But I just never know with her. I’ll think I have her figured out and then she has to change the rules. Just this afternoon Little Miss “I hate music and melted cheese is gross” told me she wants to be in the school choir this year and then asked for Bagel Bites for dinner. I felt like I’d dropped into an alternate reality! Such a goof! But while I was at the school I talked to the music teacher about her being in the choir and she said we should let her try. If it doesn’t work out, she doesn’t have to go back. Easy peasy, right? I hope!
What a successful first day! Riley came in about 230 and seemed very excited about her day. She didn’t say much, other than she brought me homework, but she was really happy. It must have been a fun class 🙂 About an hour later Tyler came in. I asked how his day was expecting a rather typical teenage grunt in response. He gave me a very enthusiastic, “Yeah, it was really good!” So, yay! They won’t fight too hard tomorrow about going back again!

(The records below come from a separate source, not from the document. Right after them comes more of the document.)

(** The origin [handleScrollFileContentView] stores when the content does
    not fit. *)
Lemma handleScrollFileContentView_origin (v : View) (delta : Z)
    (isPageScroll : bool) (s : AppState) :
  isFileContentViewVisible s = true ->
  v_Height v < fileContentViewTotalLines s ->
  handleScrollFileContentView (Some v) delta isPageScroll s =
    ScrollFileContentView
      (if isPageScroll then
         if delta <=? neg (fileContentViewTotalLines s)
         then neg (fileContentViewOriginY s)
         else if delta >=? fileContentViewTotalLines s
              then sub (let m := sub (fileContentViewTotalLines s) (v_Height v)
                        in if m <? 0 then 0 else m)
                       (fileContentViewOriginY s)
              else delta
       else delta)
      (v_Height v) s.
Proof.
  intros Hv Hfit. unfold handleScrollFileContentView. rewrite Hv.
  cbn [negb].
  destruct (Z.leb_spec (fileContentViewTotalLines s) (v_Height v)); [lia|].
  reflexivity.
Qed.

(** X7. Jumping to the top and the bottom of the viewer.  In a visible viewer
    whose content does not fit the height, with a valid origin, a page
    scroll by a delta of at most [- total] stores origin 0 and one by a
    delta of at least [total] stores [total - height]; when the content
    fits, the handler changes nothing, whatever the delta. *)
Theorem viewer_jumps_to_top_and_bottom
    (v : View) (delta : Z) (isPageScroll : bool) (s : AppState) :
  let total := fileContentViewTotalLines s in
  let height := v_Height v in
  isFileContentViewVisible s = true ->
  0 <= height -> total <= max_int ->
  0 <= fileContentViewOriginY s <= max_int ->
  (height < total -> delta <= - total ->
     fileContentViewOriginY
       (handleScrollFileContentView (Some v) delta true s) = 0) /\
  (height < total -> total <= delta ->
     fileContentViewOriginY
       (handleScrollFileContentView (Some v) delta true s) = total - height) /\
  (total <= height ->
     handleScrollFileContentView (Some v) delta isPageScroll s = s).
Proof.
  intros total height Hv Hh Ht Ho. subst total height. repeat split.
  - intros Hfit Hd.
    rewrite handleScrollFileContentView_origin by assumption.
    rewrite ScrollFileContentView_origin by assumption.
    unfold neg. cbv zeta. crunch; lia.
  - intros Hfit Hd.
    rewrite handleScrollFileContentView_origin by assumption.
    rewrite ScrollFileContentView_origin by assumption.
    unfold neg. cbv zeta. crunch; lia.
  - intros Hfit. unfold handleScrollFileContentView. rewrite Hv. cbn [negb].
    destruct (Z.leb_spec (fileContentViewTotalLines s) (v_Height v)); [|lia].
    reflexivity.
Qed.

As for me? Yeah, I had a pretty good first day of school, too. I cleaned the refrigerator (mostly). At least there’s no expired/bad food left in it and the main shelves are clean! Worked on some crafts. Did a couple things I’ve been putting off. I hope tomorrow is just as productive! Or even better!
Oh, but the excitement didn’t end when the kids got home! No way! Today was also the first day of training for the Special Olympics equestrian event! Now THAT is amazing! She hasn’t ridden in several months and she has a different instructor now so she had a leader and sidewalkers today. It won’t be long before she’s independently riding like she was in the spring. I’m so thrilled for her 😀
But for now, even though today was a really good day, I’m glad it’s coming to a close. Because tomorrow is a brand new day with new adventures! I’m excited to see what’s next!
I seriously was starting to wonder if this summer was going to end! But, finally! School starts in the morning! My son is starting his senior year at high school and my girl is in fourth grade.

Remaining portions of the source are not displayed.